La Saga du Commonwealth décrit, de manière vivante et avec une précision égalant presque celle de l'Aube de la Nuit, le Commonwealth intersolaire (intersolar commonwealth), vaste organisation de planètes reliées par des trou de ver (wormholes) permanents permettant une libre circulation des personnes et des biens sur une vaste proportion de la galaxie.
Dans cet univers, les problèmes socio-culturels de la Terre ont été en partie réglés par l'ouverture des nouvelles planètes à la colonisation, d'une part, mais aussi et surtout, par l'invention d'un procédé permettant à tout un chacun (selon ses moyens) de bénéficier d'un traitement de rajeunissement complet tous les cinquante ans environ, et d'une récupération de sa mémoire avec clonage d'un nouveau corps en cas de mort violente, ce qui a rendu de fait l'humanité quasi immortelle.
La population du Commonwealth se compose, dans son écrasante majorité, d'une classe moyenne à l'échelle galactique, en bonne santé, vivant éternellement, et jouissant de libertés civiques très étendues. Une situation qui leur permet de ne pas se faire de soucis pour l'avenir et qui garantit au Commonwealth une prospérité et une tranquillité majeures.
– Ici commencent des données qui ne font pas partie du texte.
(* ===== verification/Census.v ===== *)
(** * The resource census (crates/rsrpc-telemetry/src/lib.rs, bridge.rs of crates/rsrpc-bridge)

    The readings of the process's memory from the texts of [/proc], the
    counts of consumers and queued inputs, and the line that reports them.
    A number of bytes is printed in megabytes with one decimal through an
    [f64]: its conversion from [u64] rounds to 53 significant bits, the
    division by a power of two is exact, and [{:.1}] rounds the exact value
    to even.  The widths of [usize] and [u64] are taken to be the same. *)

From stdpp Require Import base gmap strings list fin_maps.
From Stdlib Require Import Ascii.
From S2P Require Import Prelude RStr Text HashMaps Json Ids User Protocol Handoff Consumers Bridge.

Local Open Scope string_scope.
Local Open Scope Z_scope.
Local Open Scope list_scope.

(** ** Memory *)

Definition checked_mul (a b : Z) : option Z := if a * b <=? U64_MAX then Some (a * b) else None.

(** [page_size_bytes], from what [sysconf] answers. *)
Definition page_size_bytes (sysconf : Z) : option Z := if 0 <? sysconf then Some sysconf else None.

(** [rss_bytes], from the text of [/proc/self/statm]. *)
Definition rss_bytes (statm : option string) (sysconf : Z) : option Z :=
  text ← statm;
  field ← words white_space (chars text) !! 1%nat;
  resident_pages ← parse_u64 (of_chars field);
  page ← page_size_bytes sysconf;
  checked_mul resident_pages page.

(** The loop of [rss_hwm_bytes]: the first [VmHWM:] line decides. *)
Fixpoint hwm_of_lines (ls : list (list ascii)) : option Z :=
  match ls with
  | [] => None
  | line :: ls =>
      match strip_prefix "VmHWM:" (of_chars line) with
      | Some rest =>
          field ← words white_space (chars rest) !! 0%nat;
          kib ← parse_u64 (of_chars field);
          checked_mul kib 1024
      | None => hwm_of_lines ls
      end
  end.

(** [rss_hwm_bytes], from the text of [/proc/self/status]. *)
Definition rss_hwm_bytes (status : option string) : option Z := text ← status; hwm_of_lines (lines text).

(** ** The census *)

Record StatsSnapshot := {
  st_rss_bytes : option Z;
  st_rss_hwm_bytes : option Z;
  st_heap : option (Z * Z);
  st_bridge_json : Z;
  st_bridge_msgpack : Z;
  st_ws : Z;
  st_watch_depth : Z;
  st_proc_depth : Z;
  st_ws_depth : Z;
  st_shed_watch : Z
}.

(** A sender as the census sees it. *)
Record Sender := { tx_max_capacity : Z; tx_capacity : Z }.

(** [channel_depth]. *)
Definition channel_depth (tx : option Sender) : Z :=
  match tx with Some tx => sat_u64_sub (tx_max_capacity tx) (tx_capacity tx) | None => 0 end.

(** What the census reads outside the bridge's state. *)
Record Readings := {
  rd_statm : option string;
  rd_status : option string;
  rd_sysconf : Z;
  rd_heap_numbers : option (Z * Z);
  rd_game_clients : option Z;
  rd_proc_tx : option Sender;
  rd_ipc_tx : option Sender;
  rd_game_tx : option Sender;
  rd_watch_dropped : option Z
}.

Section Census.
Context `{HashOrder}.

(** The counting pass over the consumers. *)
Definition count_protocols (consumers : gmap ClientId Consumer) : Z * Z :=
  foldl (λ '(json, msgpack) kv,
    match con_protocol kv.2 with
    | PJson => (json + 1, msgpack)
    | PMsgPack => (json, msgpack + 1)
    end) (0, 0) (hm_iter consumers).

(** [census_snapshot]. *)
Definition census_snapshot (rd : Readings) (s : Shared) : StatsSnapshot :=
  let '(json_clients, msgpack_clients) := count_protocols (sh_consumers s) in
  {| st_rss_bytes := rss_bytes (rd_statm rd) (rd_sysconf rd);
     st_rss_hwm_bytes := rss_hwm_bytes (rd_status rd);
     st_heap := rd_heap_numbers rd;
     st_bridge_json := json_clients;
     st_bridge_msgpack := msgpack_clients;
     st_ws := default 0 (rd_game_clients rd);
     st_watch_depth := channel_depth (rd_proc_tx rd);
     st_proc_depth := channel_depth (rd_ipc_tx rd);
     st_ws_depth := channel_depth (rd_game_tx rd);
     st_shed_watch := default 0 (rd_watch_dropped rd) |}.
End Census.

(** ** The line *)

(** [num / den] rounded to the nearest integer, ties to even. *)
Definition round_half_even (num den : Z) : Z :=
  let q := num / den in
  let r := num mod den in
  if (2 * r <? den) || ((2 * r =? den) && Z.even q) then q else q + 1.

(** [bytes as f64]: 53 significant bits. *)
Definition f64_of_u64 (z : Z) : Z :=
  let ulp := 2 ^ Z.max 0 (Z.log2 z - 52) in round_half_even z ulp * ulp.

(** The value [{:.1}] prints, in tenths. *)
Definition mb_tenths (bytes : Z) : Z := round_half_even (10 * f64_of_u64 bytes) 1048576.

Definition mb_text (bytes : Z) : string :=
  u64_to_string (mb_tenths bytes / 10) +:+ "." +:+ u64_to_string (mb_tenths bytes mod 10) +:+ "MB".

(** [rss_mb], [rss_hwm_mb]. *)
Definition opt_mb (bytes : option Z) : string := from_option mb_text "n/a" bytes.

Definition heap_live_mb (s : StatsSnapshot) : string := opt_mb (fst <$> st_heap s).
Definition heap_free_mb (s : StatsSnapshot) : string := opt_mb (snd <$> st_heap s).

(** [format_resource_stats]. *)
Definition format_resource_stats (reason : string) (s : StatsSnapshot) : string :=
  "[rsrpc] stats (" +:+ reason +:+ "): rss=" +:+ opt_mb (st_rss_bytes s) +:+ "(hwm " +:+
  opt_mb (st_rss_hwm_bytes s) +:+ ") heap=live " +:+ heap_live_mb s +:+ "/free " +:+ heap_free_mb s +:+
  " bridge=json:" +:+ u64_to_string (st_bridge_json s) +:+ "+msgpack:" +:+
  u64_to_string (st_bridge_msgpack s) +:+ " ws=" +:+ u64_to_string (st_ws s) +:+ " queues=watch:" +:+
  u64_to_string (st_watch_depth s) +:+ "+proc:" +:+ u64_to_string (st_proc_depth s) +:+ "+ws:" +:+
  u64_to_string (st_ws_depth s) +:+ " shed:watch:" +:+ u64_to_string (st_shed_watch s).

(** [census_line]. *)
Definition census_line `{HashOrder} (rd : Readings) (reason : string) (s : Shared) : string :=
  format_resource_stats reason (census_snapshot rd s).

(** ** What the line tells *)

Section Rounding.
Variables (den : Z) (Hden : 0 < den).

(** The nearest integer. *)
Lemma round_half_even_near num : 2 * Z.abs (round_half_even num den * den - num) ≤ den.
Proof.
  unfold round_half_even. pose proof (Z.div_mod num den ltac:(lia)) as E.
  pose proof (Z.mod_pos_bound num den Hden) as Hm.
  set (q := num / den) in *. set (r := num mod den) in *.
  destruct (Z.ltb_spec (2 * r) den); cbn [orb]; [nia|].
  destruct (Z.eqb_spec (2 * r) den); cbn [andb]; [|nia]. destruct (Z.even q); nia.
Qed.

Lemma round_half_even_mono a b : a ≤ b → round_half_even a den ≤ round_half_even b den.
Proof.
  intros Hab. unfold round_half_even. pose proof (Z.div_mod a den ltac:(lia)) as Ea.
  pose proof (Z.div_mod b den ltac:(lia)) as Eb.
  pose proof (Z.mod_pos_bound a den Hden). pose proof (Z.mod_pos_bound b den Hden).
  pose proof (Z.div_le_mono a b den Hden Hab) as Hq.
  destruct (decide (a / den = b / den)) as [E|Hne].
  - rewrite <- E in *. assert (a mod den ≤ b mod den) by lia.
    destruct (Z.ltb_spec (2 * (a mod den)) den), (Z.ltb_spec (2 * (b mod den)) den),
      (Z.eqb_spec (2 * (a mod den)) den), (Z.eqb_spec (2 * (b mod den)) den), (Z.even (a / den)); cbn; lia.
  - destruct (_ || _), (_ || _); lia.
Qed.

Lemma round_half_even_exact k : round_half_even (k * den) den = k.
Proof.
  unfold round_half_even. rewrite Z.div_mul, Z.mod_mul by lia.
  destruct (Z.ltb_spec (2 * 0) den); [done|lia].
Qed.
End Rounding.

Definition ulp (z : Z) : Z := 2 ^ Z.max 0 (Z.log2 z - 52).

Lemma ulp_pos z : 0 < ulp z.
Proof. apply Z.pow_pos_nonneg; lia. Qed.

(** Up to 2^53 every integer is an [f64]. *)
Lemma f64_of_u64_exact z : 0 ≤ z < 2 ^ 53 → f64_of_u64 z = z.
Proof.
  intros Hz. unfold f64_of_u64. assert (Z.log2 z ≤ 52) as Hl.
  { destruct (decide (z = 0)) as [->|]; [done|]. apply Z.lt_succ_r, Z.log2_lt_pow2; lia. }
  rewrite Z.max_l by lia. change (2 ^ 0) with 1. rewrite Z.mul_1_r.
  rewrite <- (Z.mul_1_r z) at 1. by apply round_half_even_exact.
Qed.

(** The conversion does not cross a power of two. *)
Lemma f64_of_u64_binade z k :
  Z.max 0 (Z.log2 z - 52) ≤ k →
  (z ≤ 2 ^ k → f64_of_u64 z ≤ 2 ^ k) ∧ (2 ^ k ≤ z → 2 ^ k ≤ f64_of_u64 z).
Proof.
  intros Hk. unfold f64_of_u64. fold (ulp z). pose proof (ulp_pos z) as Hu.
  assert (2 ^ k = 2 ^ (k - Z.max 0 (Z.log2 z - 52)) * ulp z) as E
    by (unfold ulp; rewrite <- Z.pow_add_r by lia; f_equal; lia).
  rewrite E. set (m := 2 ^ (k - _)). split; intros Hz; apply (round_half_even_mono (ulp z) Hu) in Hz;
    rewrite round_half_even_exact in Hz by done; nia.
Qed.

Lemma f64_of_u64_mono a b : 0 ≤ a ≤ b → f64_of_u64 a ≤ f64_of_u64 b.
Proof.
  intros Hab. pose proof (Z.log2_le_mono a b ltac:(lia)) as Hl. pose proof (Z.log2_nonneg a) as Ha.
  destruct (decide (Z.max 0 (Z.log2 a - 52) = Z.max 0 (Z.log2 b - 52))) as [E|Hne].
  - unfold f64_of_u64. rewrite <- E. fold (ulp a). pose proof (ulp_pos a) as Hu.
    apply Z.mul_le_mono_nonneg_r; [lia|]. apply round_half_even_mono; [done|lia].
  - assert (0 < b) as Hb by (destruct (decide (b = 0)) as [->|]; [|lia]; cbn in Hl, Hne; lia).
    destruct (Z.log2_spec b Hb) as [Hb1 _]. etransitivity; [apply (f64_of_u64_binade a (Z.log2 b))|].
    + lia.
    + destruct (decide (a = 0)) as [->|]; [lia|]. apply Z.lt_le_incl, Z.log2_lt_pow2; lia.
    + apply (f64_of_u64_binade b (Z.log2 b)); [lia|done].
Qed.

(** The census prints memory to a tenth of a megabyte: a reading is off
    by at most half a tenth below eight petabytes, and a larger reading
    never prints smaller. *)
Theorem census_megabytes (a b : Z) :
  0 ≤ a ≤ b →
  mb_tenths a ≤ mb_tenths b ∧ (a < 2 ^ 53 → 2 * Z.abs (mb_tenths a * 1048576 - 10 * a) ≤ 1048576).
Proof.
  intros Hab. unfold mb_tenths. split.
  - apply round_half_even_mono; [done|]. pose proof (f64_of_u64_mono a b Hab). lia.
  - intros Ha. rewrite f64_of_u64_exact by lia. by apply round_half_even_near.
Qed.

Lemma census_megabytes_witness : mb_tenths 150000000 ≤ mb_tenths 150000001 ∧ mb_text 150000000 = "143.1MB".
Proof.
  split; [|vm_compute; reflexivity]. apply (census_megabytes 150000000 150000001). lia.
Defined.

Section Counts.
Context `{HashOrder}.

Lemma count_protocols_acc (l : list (ClientId * Consumer)) j m :
  foldl (λ '(json, msgpack) kv,
    match con_protocol kv.2 with
    | PJson => (json + 1, msgpack)
    | PMsgPack => (json, msgpack + 1)
    end) (j, m) l =
  (j + Z.of_nat (length (base.filter (λ kv, con_protocol kv.2 = PJson) l)),
   m + Z.of_nat (length (base.filter (λ kv, con_protocol kv.2 = PMsgPack) l))).
Proof.
  revert j m. induction l as [|[id c] l IH]; intros j m; [cbn; f_equal; lia|].
  cbn [foldl]. destruct (con_protocol c) eqn:E; cbn [snd]; rewrite E, IH, !filter_cons; cbn [snd]; rewrite E;
    repeat case_decide; try done; cbn [length]; f_equal; lia.
Qed.

Lemma size_filter_list (P : ClientId * Consumer → Prop) `{∀ x, Decision (P x)} (m : gmap ClientId Consumer) :
  size (base.filter P m) = length (base.filter P (map_to_list m)).
Proof.
  induction m as [|i x m Hi IH] using map_ind; [by rewrite map_filter_empty, map_to_list_empty, map_size_empty|].
  rewrite (map_to_list_insert m i x Hi), filter_cons, map_filter_insert. case_decide; cbn [length].
  - rewrite map_size_insert_None by (apply map_lookup_filter_None; by left). by rewrite IH.
  - by rewrite (delete_id m i Hi).
Qed.

(** The census counts each consumer once: its JSON and MessagePack
    figures add up to the consumers of the bridge and are the sizes of the
    two encodings' parts, in whatever order the map is visited. *)
Theorem census_counts_consumers (rd : Readings) (s : Shared) :
  let c := census_snapshot rd s in
  st_bridge_json c + st_bridge_msgpack c = Z.of_nat (size (sh_consumers s)) ∧
  st_bridge_json c = Z.of_nat (size (base.filter (λ kv, con_protocol kv.2 = PJson) (sh_consumers s))).
Proof.
  unfold census_snapshot, count_protocols. rewrite count_protocols_acc. cbn.
  rewrite !(hm_iter_perm (sh_consumers s)), <- length_map_to_list. split.
  - induction (map_to_list (sh_consumers s)) as [|[id c] l IH]; [done|].
    rewrite !filter_cons. cbn [snd]. destruct (con_protocol c); repeat case_decide; try done; cbn [length]; lia.
  - by rewrite size_filter_list.
Qed.
End Counts.

Lemma census_example :
  let c := {| con_responder := BridgeDemo.responder; con_protocol := PMsgPack |} in
  census_line (H := default_order)
    {| rd_statm := Some "9000 36621 400"; rd_status := Some ("Name: rsrpc" +:+ str_of_codes [10] +:+ "VmHWM:  200000 kB");
       rd_sysconf := 4096; rd_heap_numbers := None; rd_game_clients := Some 2;
       rd_proc_tx := Some {| tx_max_capacity := 512; tx_capacity := 500 |}; rd_ipc_tx := None;
       rd_game_tx := None; rd_watch_dropped := None |} "hourly"
    (set_consumers {[1 := BridgeDemo.consumer; 2 := c]} ∅ BridgeDemo.start)
  = "[rsrpc] stats (hourly): rss=143.1MB(hwm 195.3MB) heap=live n/a/free n/a bridge=json:1+msgpack:1 ws=2 queues=watch:12+proc:0+ws:0 shed:watch:0".
Proof. vm_compute. reflexivity. Qed.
Cependant, la majeure partie de la population (excepté les plus riches qui s'octroient jusqu'au luxe occasionnel d'une vie sabbatique) est obligée de travailler toute sa vie pour se payer le rajeunissement qui lui permettra de passer à la vie suivante. Cet état de fait ne semble cependant pas engendrer de mécontentement autre que marginal.
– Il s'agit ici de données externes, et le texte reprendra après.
Lemma exe_names_path_iff path name :
  exe_names_path path name = true ↔
  let n := chars (default name (strip_prefix ">" name)) in
  n ≠ [] ∧ (names_tail (chars path) n ∨ names_bundle (chars path) n).
Proof.
  unfold exe_names_path. cbv zeta. set (n := default name (strip_prefix ">" name)).
  assert (str_empty n = true ↔ chars n = []) as Hn.
  { rewrite <-(of_chars_chars n). rewrite chars_of_chars. by destruct (chars n). }
  destruct (str_empty n).
  { split; [done|]. intros [Hne _]. by destruct Hne; apply Hn. }
  pose proof (tail_case (chars path) (chars n)) as Ht. cbv zeta in Ht.
  match goal with |- (if ?b then _ else _) = true ↔ _ => set (by_tail := b) in * end.
  assert (chars n ≠ []) as Hne by (intros E; by apply Hn in E).
  destruct by_tail; [tauto|]. rewrite bundle_case.
  split; [tauto|]. intros [_ [H|H]]; [|done]. by apply Ht in H.
Qed.

(** A declared executable names a process path exactly when, without its
    launcher marker, it is not empty and either ends the path at a
    component boundary (case and separators folded) or is a [.app] bundle
    standing at a boundary with the bundle interior right behind it. *)
Theorem exe_names_path_spec path name :
  exe_names_path path name = true ↔
  let n := chars (default name (strip_prefix ">" name)) in
  n ≠ [] ∧ (names_tail (chars path) n ∨ names_bundle (chars path) n).
Proof. apply exe_names_path_iff. Qed.
(* ===== verification/Vdf.v ===== *)
(** * Valve's VDF (crates/rsrpc-steam/src/lib.rs: tokenize, parse_vdf)

    Quoted strings and braces.  A document is a map kept as an association
    list with [HashMap::insert]'s replacement, in insertion order; nothing
    below depends on that order. *)

From stdpp Require Import base strings list list_numbers sets.
From Stdlib Require Import Ascii.
From S2P Require Import Prelude RStr Text.

Local Open Scope string_scope.
Local Open Scope nat_scope.
Local Open Scope list_scope.

#[local] Set Warnings "-register-all".

Inductive Vdf := VdfStr (s : string) | VdfMap (m : list (string * Vdf)).

Abbreviation vmap := (list (string * Vdf)) (only parsing).

(** [HashMap::get]. *)
Definition vget (k : string) (m : vmap) : option Vdf :=
  find_map (λ kv, if String.eqb kv.1 k then Some kv.2 else None) m.

(** [HashMap::insert]. *)
Fixpoint vinsert (k : string) (v : Vdf) (m : vmap) : vmap :=
  match m with
  | [] => [(k, v)]
  | (k', v') :: m => if String.eqb k' k then (k, v) :: m else (k', v') :: vinsert k v m
  end.

(** ** Tokens *)

Definition MAX_TOKEN_LEN : nat := 64 * 1024.
Definition MAX_VDF_TOKENS : nat := 200 * 1000.
Definition MAX_DEPTH : nat := 64.

Definition QUOTE : ascii := chr 34.
Definition ESCAPE : ascii := chr 92.

(** Where the scan is: between tokens, inside a quoted string (what was
    kept of it and whether it ran too long), or right after a backslash. *)
Inductive scan_mode :=
  | Between
  | Inside (text : list ascii) (overlong : bool)
  | Escaped (text : list ascii) (overlong : bool).

Record scan_state := { st_mode : scan_mode; st_tokens : list string }.

(** One character of [tokenize]'s loops. *)
Definition tok_step (st : scan_state) (c : list ascii) : scan_state :=
  let '{| st_mode := mode; st_tokens := tokens |} := st in
  match mode with
  | Between =>
      if decide (MAX_VDF_TOKENS ≤ length tokens) then st
      else if decide (c = [QUOTE]) then {| st_mode := Inside [] false; st_tokens := tokens |}
      else if decide (c = ["{"%char]) then {| st_mode := Between; st_tokens := tokens ++ ["{"] |}
      else if decide (c = ["}"%char]) then {| st_mode := Between; st_tokens := tokens ++ ["}"] |}
      else st
  | Inside text overlong =>
      if decide (c = [QUOTE]) then
        {| st_mode := Between; st_tokens := tokens ++ [of_chars text] |}
      else if decide (c = [ESCAPE]) then {| st_mode := Escaped text overlong; st_tokens := tokens |}
      else if overlong then st
      else if decide (MAX_TOKEN_LEN ≤ length text) then
        {| st_mode := Inside text true; st_tokens := tokens |}
      else {| st_mode := Inside (text ++ c) false; st_tokens := tokens |}
  | Escaped text overlong =>
      {| st_mode := Inside (if overlong then text else text ++ c) overlong; st_tokens := tokens |}
  end.

(** [tokenize]; an unterminated string is dropped with the final mode. *)
Definition tokenize_chars (cs : list (list ascii)) : list string :=
  st_tokens (foldl tok_step {| st_mode := Between; st_tokens := [] |} cs).

Definition tokenize (input : string) : list string := tokenize_chars (utf8_chars (chars input)).

(** ** Documents *)

Record parse_state := {
  ps_current : vmap;
  ps_stack : list (vmap * string);
  ps_pending : option string;
  ps_done : bool
}.

(** One token of [parse_vdf]; [ps_done] once it broke out of the loop. *)
Definition parse_step (st : parse_state) (token : string) : parse_state :=
  let '{| ps_current := current; ps_stack := stack; ps_pending := pending; ps_done := stop |} := st in
  if stop then st
  else if String.eqb token "}" then
    match stack with
    | [] => {| ps_current := current; ps_stack := stack; ps_pending := pending; ps_done := true |}
    | (parent, key) :: stack =>
        {| ps_current := vinsert key (VdfMap current) parent; ps_stack := stack;
           ps_pending := pending; ps_done := false |}
    end
  else if String.eqb token "{" then
    match pending with
    | None => st
    | Some key =>
        if decide (MAX_DEPTH ≤ length stack) then
          {| ps_current := current; ps_stack := stack; ps_pending := None; ps_done := true |}
        else {| ps_current := []; ps_stack := (current, key) :: stack; ps_pending := None;
                ps_done := false |}
    end
  else
    match pending with
    | Some key => {| ps_current := vinsert key (VdfStr token) current; ps_stack := stack;
                     ps_pending := None; ps_done := false |}
    | None => {| ps_current := current; ps_stack := stack; ps_pending := Some token;
                 ps_done := false |}
    end.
D'une vie à l'autre, les citoyens sont culturellement incités à laisser en arrière leur passé, ce qui se caractérise par la possibilité d'effacer certains souvenirs, par l'édition directe de la mémoire, et le stockage des souvenirs précieux sur supports sécurisés dans les cliniques de rajeunissement, ainsi que par l'abandon quasi-systématique des anciennes relations amoureuses. Tous les mariages étant des contrats pouvant être rompus avec peu de formalités, en effet dans cet univers comme aujourd'hui l'amour n'est pas éternel.